Second, the deed donating land to the brothers is self explanatory. The 1st appellant was given one garden long before the donation to the two respondents. I therefore cannot understand the purpose of a clan meeting in 2008 to re-distribute what had already been given out by Oliam in his lifetime. The only conclusion i can reach is that the 1st appellant sold land that was not his.

Consequently, i find that the 1st appellant has no right to the two gardens in dispute having secured his share of one garden in 1981 . The claim to the two gardens which he then sold to the 2nd appellant was without any basis.

The other issue was whether the 1st appellant complied with the custom regulating the community on sale of customary land.

I have found that the 1st appellant had no right to the two gardens in dispute, therefore the second issue does not call for a resolution.

Consequently, i find that the trial magistrate properly evaluated the evidence and arrived at a correct conclusion.

Turning to the grounds of appeal, ground one is that the trial magistrate failed to properly and exhaustively examine and evaluate the evidence before him and therefore arrived at a wrong conclusion.

Ground two

The trial magistrate handled the case perfunctorily and made serious omissions and misdirection.

Ground three

The decision has occasioned a miscarriage of justice.
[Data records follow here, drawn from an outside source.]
Definition release (reserved : gset circuitKey) (claimed : circuitKey) (now : Z) (w : Worker) : Worker :=
  set_breaker (releaseUnclaimedHalfOpenProbes reserved claimed now (w_breaker w)) w.

Definition claimOne (o : Outbox) (env : Env) (cutoff : Z) (seenT seenD : gset string) (db : DB) (w : Worker)
  : result obError (option claimedOutboxEntry) * DB * Worker :=
  let '(begin_fails, w) := dbcall env w in
  if begin_fails then (Err DBFault, db, w) else
  let '(now, w) := clockNow o w in
  let '(blocked, reserved, b) := reserveHalfOpenProbes o now (w_breaker w) in
  let w := set_breaker b w in
  let '(recover_fails, w) := dbcall env w in
  if recover_fails then (Err DBFault, db, release reserved no_key now w) else
  let rows := recover_leases now (db_rows db) in
  let leaseUntil := now + o_leaseTTL o in
  let '(query_fails, w) := dbcall env w in
  if query_fails then (Err DBFault, db, release reserved no_key now w) else
  match first_row (List.filter (eligible o cutoff now (mapKeys seenT) (mapKeys seenD) blocked rows) rows) with
  | None =>
      let w := release reserved no_key now w in
      let '(commit_fails, w) := dbcall env w in
      if commit_fails then (Err DBFault, db, w) else (Ok None, mkDB rows (db_seq db), w)
  | Some r =>
      let '(commit_fails, w) := dbcall env w in
      if commit_fails then (Err DBFault, db, release reserved no_key now w) else
      let rows' := update_id (r_id r) (claimed_row (o_workerID o) leaseUntil) rows in
      let c := claim_of (claimed_row (o_workerID o) leaseUntil r) in
      (Ok (Some c), mkDB rows' (db_seq db),
       release reserved (m_TenantID (c_msg c), m_Destination (c_msg c)) now w)
  end.

(** ** finalizeClaim *)

(** The WHERE clause both updates share: the worker still holds the row. *)
Definition held (o : Outbox) (c : claimedOutboxEntry) (r : Row) : bool :=
  (r_id r =? c_id c) && String.eqb (r_tenant r) (m_TenantID (c_msg c))
  && is_status "processing" r
  && match r_worker r with Some wid => String.eqb wid (o_workerID o) | None => false end.

Definition failed_row (status : string) (err : deliverError) (next : Z) (r : Row) : Row :=
  mkRow (r_id r) (r_tenant r) (r_destination r) (r_payload r) (r_key r) status (r_attempts r)
    (Some err) next (r_delivered_at r) None None.

Definition delivered_row (dbnow : Z) (r : Row) : Row :=
  mkRow (r_id r) (r_tenant r) (r_destination r) (r_payload r) (r_key r) "delivered" (r_attempts r)
    None (r_next r) (Some dbnow) None None.

Definition update_where (p : Row -> bool) (f : Row -> Row) (rows : list Row) : list Row :=
  map (fun r => if p r then f r else r) rows.

Definition failure_status (o : Outbox) (c : claimedOutboxEntry) : string :=
  if o_maxAttempts o <=? c_attempts c then "failed" else "pending".

Definition finalizeClaim (o : Outbox) (env : Env) (c : claimedOutboxEntry) (deliverErr : option deliverError)
    (db : DB) (w : Worker) : result obError unit * DB * Worker :=
  let '(begin_fails, w) := dbcall env w in
  if begin_fails then (Err DBFault, db, w) else
  match deliverErr with
  | Some err =>
      let status := failure_status o c in
      let '(now, w) := clockNow o w in
      let next := now + retryDelay o (w_tick w) (c_attempts c) in
      let w := bump w in
      let '(exec_fails, w) := dbcall env w in
      if exec_fails then (Err DBFault, db, w) else
      if negb (count_rows (held o c) (db_rows db) =? 1) then (Err (LeaseLost (c_id c)), db, w) else
      let '(commit_fails, w) := dbcall env w in
      if commit_fails then (Err DBFault, db, w) else
      (Ok tt, mkDB (update_where (held o c) (failed_row status err next) (db_rows db)) (db_seq db),
       set_breaker (recordCircuitFailure o (c_msg c) err now (w_breaker w)) w)
  | None =>
      let '(exec_fails, w) := dbcall env w in
      if exec_fails then (Err DBFault, db, w) else
      if negb (count_rows (held o c) (db_rows db) =? 1) then (Err (LeaseLost (c_id c)), db, w) else
      let dbnow := env_dbnow env (w_tick w) in
      let '(commit_fails, w) := dbcall env w in
      if commit_fails then (Err DBFault, db, w) else
      let '(now, w) := clockNow o w in
      (Ok tt, mkDB (update_where (held o c) (delivered_row dbnow) (db_rows db)) (db_seq db),
       set_breaker (recordCircuitSuccess o (c_msg c) now (w_breaker w)) w)
  end.

(** ** Dispatch *)

(** The [for] loop; [None] only when the fuel is spent. *)
Fixpoint dispatch_loop (fuel : nat) (o : Outbox) (env : Env) (cutoff : Z) (seenT seenD : gset string)
    (processed : Z) (db : DB) (w : Worker) : option (Z * result obError unit * DB * Worker) :=
  match fuel with
  | O => None
  | S fuel' =>
      match claimOne o env cutoff seenT seenD db w with
      | (Err e, db, w) => Some (processed, Err e, db, w)
      | (Ok None, db, w) =>
          if decide (seenT = ∅ /\ seenD = ∅) then Some (processed, Ok tt, db, w)
          else dispatch_loop fuel' o env cutoff ∅ ∅ processed db w
      | (Ok (Some c), db, w) =>
          let seenT := {[ m_TenantID (c_msg c) ]} ∪ seenT in
          let seenD := {[ m_Destination (c_msg c) ]} ∪ seenD in
          let '(err, w) := deliver o env c w in
          match finalizeClaim o env c err db w with
          | (Err e, db, w) => Some (processed + 1, Err e, db, w)
          | (Ok tt, db, w) => dispatch_loop fuel' o env cutoff seenT seenD (processed + 1) db w
          end
      end
  end.

(** Attempts a row may still consume before it is delivered or dead-lettered. *)
Definition weight (maxAttempts : Z) (r : Row) : nat :=
  if is_status "pending" r || is_status "processing" r
  then Z.to_nat (Z.max 1 (maxAttempts - r_attempts r)) else 0.

Definition backlog (maxAttempts : Z) (rows : list Row) : nat := list_sum (weight maxAttempts <$> rows).

(** The fuel is twice the attempts the backlog may consume, for the empty round
    that may follow each claim, and one more round to find the queue drained;
    [Dispatch_terminates] shows it is enough. *)
Definition Dispatch (o : Outbox) (env : Env) (db : DB) (w : Worker) : option (Z * result obError unit * DB * Worker) :=
  let '(cutoff, w) := clockNow o w in
  dispatch_loop (2 * backlog (o_maxAttempts o) (db_rows db) + 2) o env cutoff ∅ ∅ 0 db w.

(** ** The table under one update *)

Lemma recover_leases_ids now rows : r_id <$> recover_leases now rows = r_id <$> rows.
Proof.
  induction rows as [|r rows IH]; simpl; [done|].
  f_equal; [by destruct (lease_expired now r)|exact IH].
Qed.

Lemma update_where_ids p f rows :
  (forall r, r_id (f r) = r_id r) -> r_id <$> update_where p f rows = r_id <$> rows.
Proof.
  intros Hf. induction rows as [|r rows IH]; simpl; [done|].
  f_equal; [by destruct (p r)|exact IH].
Qed.

Lemma update_where_none p f rows :
  Forall (fun r => p r = false) rows -> update_where p f rows = rows.
Proof. induction 1 as [|r rows Hr _ IH]; simpl; [done|]. by rewrite Hr, IH. Qed.

Lemma update_where_app p f l1 l2 :
  update_where p f (l1 ++ l2) = update_where p f l1 ++ update_where p f l2.
Proof. apply map_app. Qed.

(** With distinct ids, an update that selects one row of a split changes it
    alone. *)
Lemma ids_apart l1 r l2 :
  NoDup (r_id <$> l1 ++ r :: l2) ->
  Forall (fun x => r_id x <> r_id r) l1 /\ Forall (fun x => r_id x <> r_id r) l2.
Proof.
  rewrite fmap_app, fmap_cons, NoDup_app, NoDup_cons. intros (_ & H1 & Hr & _).
  rewrite !Forall_forall. split; intros x Hx Heq.
  - apply (H1 (r_id x)); [by apply list_elem_of_fmap_2|]. rewrite Heq. by left.
  - apply Hr. rewrite <- Heq. by apply list_elem_of_fmap_2.
Qed.

Lemma update_where_split p f l1 r l2 :
  NoDup (r_id <$> l1 ++ r :: l2) -> p r = true -> (forall x, p x = true -> r_id x = r_id r) ->
  update_where p f (l1 ++ r :: l2) = (l1 ++ f r :: l2)%list.
Proof.
  intros Hn Hr Hp. destruct (ids_apart _ _ _ Hn) as [H1 H2].
  assert (Hnone : forall l, Forall (fun x => r_id x <> r_id r) l -> Forall (fun x => p x = false) l).
  { intros l Hl. eapply Forall_impl; [exact Hl|]. intros x Hx. cbv beta in *. destruct (p x) eqn:E; [|done]. by apply Hp in E. }
  rewrite update_where_app. simpl. rewrite Hr.
  rewrite (update_where_none p f l1), (update_where_none p f l2) by auto. done.
Qed.

Lemma update_id_split f l1 r l2 :
  NoDup (r_id <$> l1 ++ r :: l2) -> update_id (r_id r) f (l1 ++ r :: l2) = (l1 ++ f r :: l2)%list.
Proof.
  intros Hn. apply (update_where_split (fun x => r_id x =? r_id r)); [done|lia|].
  intros x. apply Z.eqb_eq.
Qed.

Lemma count_held_split o c l1 r l2 :
  NoDup (r_id <$> l1 ++ r :: l2) -> held o c r = true -> count_rows (held o c) (l1 ++ r :: l2) = 1.
Proof.
  intros Hn Hr. destruct (ids_apart _ _ _ Hn) as [H1 H2].
  assert (Hid : r_id r = c_id c).
  { unfold held in Hr. rewrite !andb_true_iff in Hr. destruct Hr as [[[Hr _] _] _]. lia. }
  assert (Hz : forall l, Forall (fun x => r_id x <> r_id r) l -> List.filter (held o c) l = []).
  { induction 1 as [|x l Hx _ IH]; simpl; [done|].
    replace (held o c x) with false; [exact IH|]. unfold held.
    destruct (Z.eqb_spec (r_id x) (c_id c)); [congruence|done]. }
  unfold count_rows. rewrite List.filter_app. simpl. by rewrite Hr, !Hz.
Qed.

(** ** first_row *)

Lemma first_row_elem l r : first_row l = Some r -> r ∈ l.
Proof.
  revert r. induction l as [|x l IH]; simpl; intros r H; [done|].
  destruct (first_row l) as [s|] eqn:E; [|simplify_eq; by left].
  case_in H; simplify_eq; [right; by apply IH|by left].
Qed.

Lemma first_row_none l : first_row l = None -> l = [].
Proof. destruct l as [|x l]; simpl; [done|]. by repeat case_goal. Qed.

Lemma row_ltb_spec a b :
  row_ltb a b = true <-> r_next a < r_next b \/ (r_next a = r_next b /\ r_id a < r_id b).
Proof. unfold row_ltb. rewrite orb_true_iff, andb_true_iff, !Z.ltb_lt, Z.eqb_eq. done. Qed.

Lemma row_ltb_false a b :
  row_ltb a b = false <-> r_next b < r_next a \/ (r_next a = r_next b /\ r_id b <= r_id a).
Proof. rewrite <- not_true_iff_false, row_ltb_spec. lia. Qed.

Lemma first_row_least l r : first_row l = Some r -> Forall (fun s => row_ltb s r = false) l.
Proof.
  revert r. induction l as [|x l IH]; simpl; intros r H; [done|].
  destruct (first_row l) as [s|] eqn:E.
  - specialize (IH s eq_refl). case_in H; simplify_eq; constructor.
    + rewrite row_ltb_spec in Heq. rewrite row_ltb_false. lia.
    + done.
    + rewrite row_ltb_false. lia.
    + rewrite row_ltb_false in Heq. eapply Forall_impl; [exact IH|].
      intros y. cbv beta. rewrite !row_ltb_false. lia.
  - simplify_eq. apply first_row_none in E. subst. constructor; [|done]. rewrite row_ltb_false. lia.
Qed.

(** ** The three outcomes of a claim *)

(** The clock and the blocked circuits a claim works with. *)
Definition claim_now (o : Outbox) (w : Worker) : Z := o_now o (S (w_tick w)).
Definition claim_blocked (o : Outbox) (w : Worker) : list string :=
  fst (fst (reserveHalfOpenProbes o (claim_now o w) (w_breaker w))).

Definition claimable (o : Outbox) (cutoff : Z) (seenT seenD : gset string) (w : Worker) (rows : list Row) (r : Row) : bool :=
  eligible o cutoff (claim_now o w) (mapKeys seenT) (mapKeys seenD) (claim_blocked o w) rows r.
Counsel argued the three grounds together.

The thrust of Counsel’s submissions is that the 1st appellant was heir to late Oliam and therefore entitled to sell to 2nd appellant the two gardens. Counsel argued that the gift inter vivo was not proved by the respondents as no document was tendered to that effect.

While the document dated 13.7.1981 on donation of land was not marked as an exhibit, PW1 Oliam James at page two of typed proceedings states,

i was given suit land in 1981 by clan chief late Omoding Paulo. See clan agreement dated 13.7.81’

The deed by Oliam donating land to the two respondents is therefore genuine even though Oilam says it was the clan that gave them the land. I attribute this inconsistency to the peasant background of the respondents. Otherwise, the deed is self explanatory.

Likewise, the sale agreement dated 27.1.2008 referred to by appellant and his witnesses was not tendered as an exhibit. This can be attributed to the fact that both parties appeared in person during the trial. I fault the trial magistrate for not guiding parties on tendering of exhibits .

I found translated copies and the copies in Iteso language on the record and i could not ignore them. Indeed the deed donating land to the respondents was received by Kumi magistrate’s court on 16.7.2009, while the sale agreement between the 1st appellant and 2nd appellant was received by the Land Tribunal on 27.1.2008.

I therefore find no merit in counsel’s argument.

With regard to the appointment as heir of the 1st appellant to Oliam, i have found that this had no consequences because Oliam divested himself of his gardens during his lifetime.

In the premises, i dismiss this appeal and confirm the judgment and orders of the trial court with costs to the respondents both here and the court below.

DATED AT SOROTI THIS 10TH DAY OF DECEMBER 2014.